Data records: Begin

Definition set_activeIndex (v : Z) (s : VscodeSelectBase) :=
  mkSelect (ariaExpanded s) (combobox s) (focused s) v (_filter s)
    (_filterPattern s) (_selectedIndex s) (_selectedIndexes s)
    (_showDropdown s) (_options s) (_value s) (_values s) (_multiple s).

Definition set_filter (v : SearchMethod) (s : VscodeSelectBase) :=
  mkSelect (ariaExpanded s) (combobox s) (focused s) (_activeIndex s) v
    (_filterPattern s) (_selectedIndex s) (_selectedIndexes s)
    (_showDropdown s) (_options s) (_value s) (_values s) (_multiple s).

Definition set_filterPattern (v : string) (s : VscodeSelectBase) :=
  mkSelect (ariaExpanded s) (combobox s) (focused s) (_activeIndex s)
    (_filter s) v (_selectedIndex s) (_selectedIndexes s)
    (_showDropdown s) (_options s) (_value s) (_values s) (_multiple s).

Definition set_selectedIndex (v : Z) (s : VscodeSelectBase) :=
  mkSelect (ariaExpanded s) (combobox s) (focused s) (_activeIndex s)
    (_filter s) (_filterPattern s) v (_selectedIndexes s)
    (_showDropdown s) (_options s) (_value s) (_values s) (_multiple s).

Definition set_selectedIndexes (v : list Z) (s : VscodeSelectBase) :=
  mkSelect (ariaExpanded s) (combobox s) (focused s) (_activeIndex s)
    (_filter s) (_filterPattern s) (_selectedIndex s) v
    (_showDropdown s) (_options s) (_value s) (_values s) (_multiple s).

Definition set_showDropdown (v : bool) (s : VscodeSelectBase) :=
  mkSelect (ariaExpanded s) (combobox s) (focused s) (_activeIndex s)
    (_filter s) (_filterPattern s) (_selectedIndex s) (_selectedIndexes s)
    v (_options s) (_value s) (_values s) (_multiple s).

Definition set_options (v : list InternalOption) (s : VscodeSelectBase) :=
  mkSelect (ariaExpanded s) (combobox s) (focused s) (_activeIndex s)
    (_filter s) (_filterPattern s) (_selectedIndex s) (_selectedIndexes s)
    (_showDropdown s) v (_value s) (_values s) (_multiple s).

Definition set_value (v : string) (s : VscodeSelectBase) :=
  mkSelect (ariaExpanded s) (combobox s) (focused s) (_activeIndex s)
    (_filter s) (_filterPattern s) (_selectedIndex s) (_selectedIndexes s)
    (_showDropdown s) (_options s) v (_values s) (_multiple s).

(** [op.selected = v] on one option object. *)
Definition set_selected (v : bool) (o : InternalOption) : InternalOption :=
  mkInternalOption
    (mkOption (label (op o)) (value (op o)) (description (op o)) v)
    (index o).

(** ** JavaScript primitives used by the class *)

(** [arr[i]] for a number [i]: [undefined] outside [0 .. length-1]. *)
Definition js_index {A : Type} (l : list A) (i : Z) : option A :=
  if i <? 0 then None else l !! Z.to_nat i.

(** [arr.includes(x)] on an array of strings. *)
Definition includes (l : list string) (x : string) : bool :=
  existsb (String.eqb x) l.

(** [String(b)] for a boolean. *)
Definition String_of_bool (b : bool) : string :=
  if b then "true" else "false".

(** ** The monad of the event handlers *)

Inductive JsError := TypeError.

Inductive Completion (A : Type) :=
| Normal (a : A)
| Throw (e : JsError).
Arguments Normal {A} a.
Arguments Throw {A} e.

Record Outcome (A : Type) := mkOutcome {
  completion : Completion A;
  after : World;
  emitted : list Effect;
}.
Arguments mkOutcome {A}.
Arguments completion {A}.
Arguments after {A}.
Arguments emitted {A}.

Definition M (A : Type) : Type := World -> Outcome A.

Definition ret {A : Type} (a : A) : M A :=
  fun w => mkOutcome (Normal a) w [].

Definition bind {A B : Type} (m : M A) (k : A -> M B) : M B :=
  fun w =>
    match m w with
    | mkOutcome (Normal a) w1 es1 =>
        match k a w1 with
        | mkOutcome c w2 es2 => mkOutcome c w2 (es1 ++ es2)
        end
    | mkOutcome (Throw e) w1 es1 => mkOutcome (Throw e) w1 es1
    end.

Notation "x <- c1 ;; c2" := (bind c1 (fun x => c2))
  (at level 100, c1 at next level, right associativity).
Notation "c1 ;; c2" := (bind c1 (fun _ => c2))
  (at level 100, right associativity).

Definition throw {A : Type} (e : JsError) : M A :=
  fun w => mkOutcome (Throw e) w [].

Definition getThis : M VscodeSelectBase :=
  fun w => mkOutcome (Normal (this w)) w [].

Definition modify (f : VscodeSelectBase -> VscodeSelectBase) : M unit :=
  fun w => mkOutcome (Normal tt) (mkWorld (f (this w)) (windowClickListeners w)) [].

Definition emit (e : Effect) : M unit :=
  fun w => mkOutcome (Normal tt) w [e].

Definition when (b : bool) (m : M unit) : M unit :=
  if b then m else ret tt.

(** Reading a property of [o]: a [TypeError] when [o] is [undefined]. *)
Definition prop {A B : Type} (o : option A) (f : A -> B) : M B :=
  match o with
  | Some a => ret (f a)
  | None => throw TypeError
  end.

(** [window.addEventListener('click', l)]: the DOM ignores a listener that
    is already registered for the same type and phase. *)
Definition addEventListener (l : Listener) : M unit :=
  fun w =>
    let ls := windowClickListeners w in
    mkOutcome (Normal tt)
      (mkWorld (this w) (if existsb (Listener_eqb l) ls then ls else ls ++ [l]))
      [AddEventListener l].

(** [window.removeEventListener('click', l)]. *)
Definition removeEventListener (l : Listener) : M unit :=
  fun w =>
    mkOutcome (Normal tt)
      (mkWorld (this w)
         (List.filter (fun l' => negb (Listener_eqb l l')) (windowClickListeners w)))
      [RemoveEventListener l].

(** ** Property accessors of the class *)

Definition validValues : list SearchMethod :=
  ["contains"; "fuzzy"; "startsWith"; "startsWithPerTerm"].

Definition dquote : string := String (ascii_of_nat 34) EmptyString.

Definition quoted (s : string) : string :=
  String.append dquote (String.append s dquote).

(** The text passed to [console.warn] by the [filter] setter. *)
Definition invalid_filter_message (val : string) : string :=
  String.concat EmptyString
    ["[VSCode Webview Elements] Invalid filter: "; quoted val;
     ", fallback to default. Valid values are: "; quoted "contains"; ", ";
     quoted "fuzzy"; ", "; quoted "startsWith"; ", ";
     quoted "startsWithPerm"; "."].

(** [set filter(val: string)]. *)
Definition filter_set (val : string) : M unit :=
  if includes validValues val then
    modify (set_filter val)
  else
    modify (set_filter "fuzzy") ;;
    emit (ConsoleWarn (invalid_filter_message val)).

(** [get filter()]. *)
Definition filter_get (s : VscodeSelectBase) : string := _filter s.

(** [set options(opts)]: [opts.map((op, index) => ({...op, index}))]. *)
Definition options_set (opts : list Option) : M unit :=
  modify (set_options (imap (fun i o => mkInternalOption o (Z.of_nat i)) opts)).

(** [get options()]. *)
Definition options_get (s : VscodeSelectBase) : list Option :=
  map op (_options s).

(** ** Option ingestion *)

(** One round of the [nodes.forEach] callback, on the three locals it
    updates: [options], [currentIndex] and [optionsListStat]. *)
Definition ingest_node
    (acc : list InternalOption * Z * OptionListStat) (el : SlotNode)
    : list InternalOption * Z * OptionListStat :=
  let '(options, currentIndex, stat) := acc in
  if negb ((nodeType el =? ELEMENT_NODE) && matches_vscode_option el) then acc
  else
    let value' := if hasAttribute_value el then node_value el else innerText el in
    let o :=
      mkInternalOption
        (mkOption (innerText el) value' (Some (node_description el))
           (node_selected el))
        currentIndex in
    let options' := options ++ [o] in
    (* currentIndex = options.push(op) *)
    let currentIndex' := Z.of_nat (length options') in
    let stat' :=
      if node_selected el then
        mkStat (selectedIndexes stat ++ [Z.of_nat (length options') - 1])
               (values stat ++ [value'])
      else stat in
    (options', currentIndex', stat').

Definition ingest (nodes : list SlotNode)
    : list InternalOption * Z * OptionListStat :=
  fold_left ingest_node nodes ([], 0, mkStat [] []).

Definition _addOptionsFromSlottedElements (nodes : list SlotNode)
    : M OptionListStat :=
  let '(options, _, stat) := ingest nodes in
  modify (set_options options) ;;
  ret stat.

(** ** Dropdown, change event, mouse *)

Definition _toggleDropdown (visible : bool) : M unit :=
  modify (set_showDropdown visible) ;;
  modify (set_ariaExpanded (String_of_bool visible)) ;;
  s <- getThis ;;
  when (visible && negb (_multiple s))
    (modify (set_activeIndex (_selectedIndex s))) ;;
  if visible then addEventListener OnClickOutsideBound
  else removeEventListener OnClickOutsideBound.

Definition _dispatchChangeEvent : M unit :=
  s <- getThis ;;
  if negb (_multiple s) then
    emit (DispatchChange (SingleDetail (_selectedIndex s) (_value s)))
  else
    emit (DispatchChange (MultiDetail (_selectedIndexes s) (_values s))).

Definition _onFaceClick : M unit :=
  s <- getThis ;;
  _toggleDropdown (negb (_showDropdown s)) ;;
  when (_multiple s) (modify (set_activeIndex (-1))).

(** An entry of [event.composedPath()]. *)
Inductive EventTarget :=
| ThisElement
| OtherTarget (id : nat).

Definition is_this (et : EventTarget) : bool :=
  match et with ThisElement => true | OtherTarget _ => false end.

Fixpoint findIndex_from {A : Type} (p : A -> bool) (l : list A) (i : Z) : Z :=
  match l with
  | [] => -1
  | x :: l' => if p x then i else findIndex_from p l' (i + 1)
  end.

(** [arr.findIndex(p)]. *)
Definition findIndex {A : Type} (p : A -> bool) (l : list A) : Z :=
  findIndex_from p l 0.

Definition _onClickOutside (path : list EventTarget) : M unit :=
  let found := findIndex is_this path in
  when (found =? -1)
    (_toggleDropdown false ;;
     removeEventListener OnClickOutsideBound).

Definition _toggleComboboxDropdown : M unit :=
  modify (set_filterPattern EmptyString) ;;
  s <- getThis ;;
  _toggleDropdown (negb (_showDropdown s)) ;;
  when (_multiple s) (modify (set_activeIndex (-1))).

Definition _onComboboxButtonClick : M unit := _toggleComboboxDropdown.

Definition _onComboboxButtonKeyDown (key : string) : M unit :=
  when (String.eqb key "Enter") _toggleComboboxDropdown.

(** [_onOptionMouseOver]: [matchesOption] is [el.matches('.option')] and
    [dataIndex] is [Number(el.dataset.index)] of the event target. *)
Definition _onOptionMouseOver (matchesOption : bool) (dataIndex : Z) : M unit :=
  if negb matchesOption then ret tt
  else modify (set_activeIndex dataIndex).

(** ** Keyboard *)

Definition _onEnterKeyDown : M unit :=
  s <- getThis ;;
  let visible := negb (_showDropdown s) in
  _toggleDropdown visible ;;
  s <- getThis ;;
  when (negb (_multiple s) && negb visible
        && negb (_selectedIndex s =? _activeIndex s))
    (modify (set_selectedIndex (_activeIndex s)) ;;
     s <- getThis ;;
     v <- prop (js_index (_options s) (_selectedIndex s)) (fun o => value (op o)) ;;
     modify (set_value v) ;;
     _dispatchChangeEvent) ;;
  s <- getThis ;;
  when (_multiple s && visible) (modify (set_activeIndex 0)).

(** The [forEach] of [_onSpaceKeyDown]: push the [index] of every option
    whose [selected] is true. *)
Definition push_selected (acc : list Z) (o : InternalOption) : list Z :=
  if selected (op o) then acc ++ [index o] else acc.

Definition _onSpaceKeyDown : M unit :=
  s <- getThis ;;
  if negb (_showDropdown s) then
    _toggleDropdown true
  else
    when (_showDropdown s && _multiple s && (-1 <? _activeIndex s))
      (sel <- prop (js_index (_options s) (_activeIndex s))
                (fun o => selected (op o)) ;;
       modify (fun s =>
         set_options
           (alter (set_selected (negb sel)) (Z.to_nat (_activeIndex s)) (_options s))
           s) ;;
       modify (set_selectedIndexes []) ;;
       modify (fun s =>
         set_selectedIndexes
           (fold_left push_selected (_options s) (_selectedIndexes s)) s)).

Definition _onArrowUpKeyDown : M unit :=
  s <- getThis ;;
  when (_showDropdown s)
    (if _activeIndex s <=? 0 then ret tt
     else modify (set_activeIndex (_activeIndex s - 1))).
(** The slots around a request of a calling thread.  Whatever the outcome,
    the table has no slot for the request when [_send_request] returns; the
    table is in order again; and a request that was written and to which no
    response is handled during the wait raises the timeout error. *)
Lemma send_request_slot method params e c :
  sound c →
  let rid := (request_id c + 1)%Z in
  let r := _send_request method params (wire e) c in
  pending_requests r.1 !! rid = None
  ∧ sound r.1
  ∧ (sent e = true → unanswered rid (inbox e) →
     r.2 = Raise (TimeoutError method))
  ∧ (sent e = false → r.2 = Raise OSError).
Proof.
  intros Hs. cbn zeta.
  pose proof (sound_fresh c Hs) as Hn.
  unfold _send_request.
  destruct (next_request_id c) as [c1 rid] eqn:E1.
  injection E1 as <- <-.
  set (c1 := set_request_id (request_id c + 1) c).
  assert (Hs1 : sound c1) by (eapply sound_grown; [exact Hs|];
    split; [done|]; split; [cbn; lia|]; exists []; by rewrite app_nil_r).
  change (request_id c1) with (request_id c + 1)%Z.
  pose proof (sound_add_pending (request_id c + 1)%Z c1 Hs1 Hn) as Hs2.
  destruct (add_pending (request_id c + 1) c1) as [c2 fut] eqn:E2.
  injection E2 as <- <-. cbn [fst] in Hs2. specialize (Hs2 ltac:(cbn; lia)).
  set (c2 := set_pending_requests _ _) in *.
  unfold write. cbn [wire write_ok meanwhile]. destruct (sent e) eqn:Esent.
  - cbn beta iota. set (c3 := set_stdin _ c2).
    assert (Ht3 : tracks (request_id c + 1)%Z (length (futures c)) c3).
    { split; [|split; [cbn; lia|]].
      { eapply sound_grown; [exact Hs2|]. by apply grown_slots. }
      split; [cbn; rewrite length_app; cbn; lia|].
      intros fut'. cbn. rewrite lookup_insert_eq. congruence. }
    pose proof (tracks_read_responses _ _ (inbox e) c3 Ht3) as Ht4.
    assert (Hu : unanswered (request_id c + 1)%Z (inbox e) →
                 done (future_at (length (futures c))
                         (_read_responses (inbox e) c3)) = false).
    { intros Hu.
      pose proof (unanswered_read_responses (request_id c + 1)%Z
                    (length (futures c)) (inbox e) c3) as Hp.
      destruct Ht3 as (Hs3 & _). specialize (Hp Hs3 Hu).
      destruct Ht4 as ([H1 _] & _).
      apply H1 in Hp as (_ & ? & _); [done|].
      cbn. by rewrite lookup_insert_eq. }
    destruct (done _) eqn:Ed; cbn [negb].
    + pose proof (tracks_done _ _ _ Ht4 Ed) as Hnone.
      destruct Ht4 as (Hs4 & _).
      destruct (truthy (error _)); cbn.
      * split; [by rewrite lookup_delete_eq|].
        split; [by apply sound_pop|]. split; [|done].
        intros _ Hu'. apply Hu in Hu'. congruence.
      * split; [done|]. split; [done|]. split; [|done].
        intros _ Hu'. apply Hu in Hu'. congruence.
    + destruct Ht4 as (Hs4 & _). cbn.
      split; [by rewrite lookup_delete_eq|].
      split; [by do 2 apply sound_pop|]. done.
  - cbn. split; [by rewrite lookup_delete_eq|].
    split; [by apply sound_pop|]. done.
Qed.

Data records: End

_What this task involves_
Copy range, inclusive: the line holding "modify (set_options (imap" to the line holding "Definition _dispatchChangeEvent : M". Reproduce exactly those lines of the records above and no others.

_Response to the task_
  modify (set_options (imap (fun i o => mkInternalOption o (Z.of_nat i)) opts)).

(** [get options()]. *)
Definition options_get (s : VscodeSelectBase) : list Option :=
  map op (_options s).

(** ** Option ingestion *)

(** One round of the [nodes.forEach] callback, on the three locals it
    updates: [options], [currentIndex] and [optionsListStat]. *)
Definition ingest_node
    (acc : list InternalOption * Z * OptionListStat) (el : SlotNode)
    : list InternalOption * Z * OptionListStat :=
  let '(options, currentIndex, stat) := acc in
  if negb ((nodeType el =? ELEMENT_NODE) && matches_vscode_option el) then acc
  else
    let value' := if hasAttribute_value el then node_value el else innerText el in
    let o :=
      mkInternalOption
        (mkOption (innerText el) value' (Some (node_description el))
           (node_selected el))
        currentIndex in
    let options' := options ++ [o] in
    (* currentIndex = options.push(op) *)
    let currentIndex' := Z.of_nat (length options') in
    let stat' :=
      if node_selected el then
        mkStat (selectedIndexes stat ++ [Z.of_nat (length options') - 1])
               (values stat ++ [value'])
      else stat in
    (options', currentIndex', stat').

Definition ingest (nodes : list SlotNode)
    : list InternalOption * Z * OptionListStat :=
  fold_left ingest_node nodes ([], 0, mkStat [] []).

Definition _addOptionsFromSlottedElements (nodes : list SlotNode)
    : M OptionListStat :=
  let '(options, _, stat) := ingest nodes in
  modify (set_options options) ;;
  ret stat.

(** ** Dropdown, change event, mouse *)

Definition _toggleDropdown (visible : bool) : M unit :=
  modify (set_showDropdown visible) ;;
  modify (set_ariaExpanded (String_of_bool visible)) ;;
  s <- getThis ;;
  when (visible && negb (_multiple s))
    (modify (set_activeIndex (_selectedIndex s))) ;;
  if visible then addEventListener OnClickOutsideBound
  else removeEventListener OnClickOutsideBound.

Definition _dispatchChangeEvent : M unit :=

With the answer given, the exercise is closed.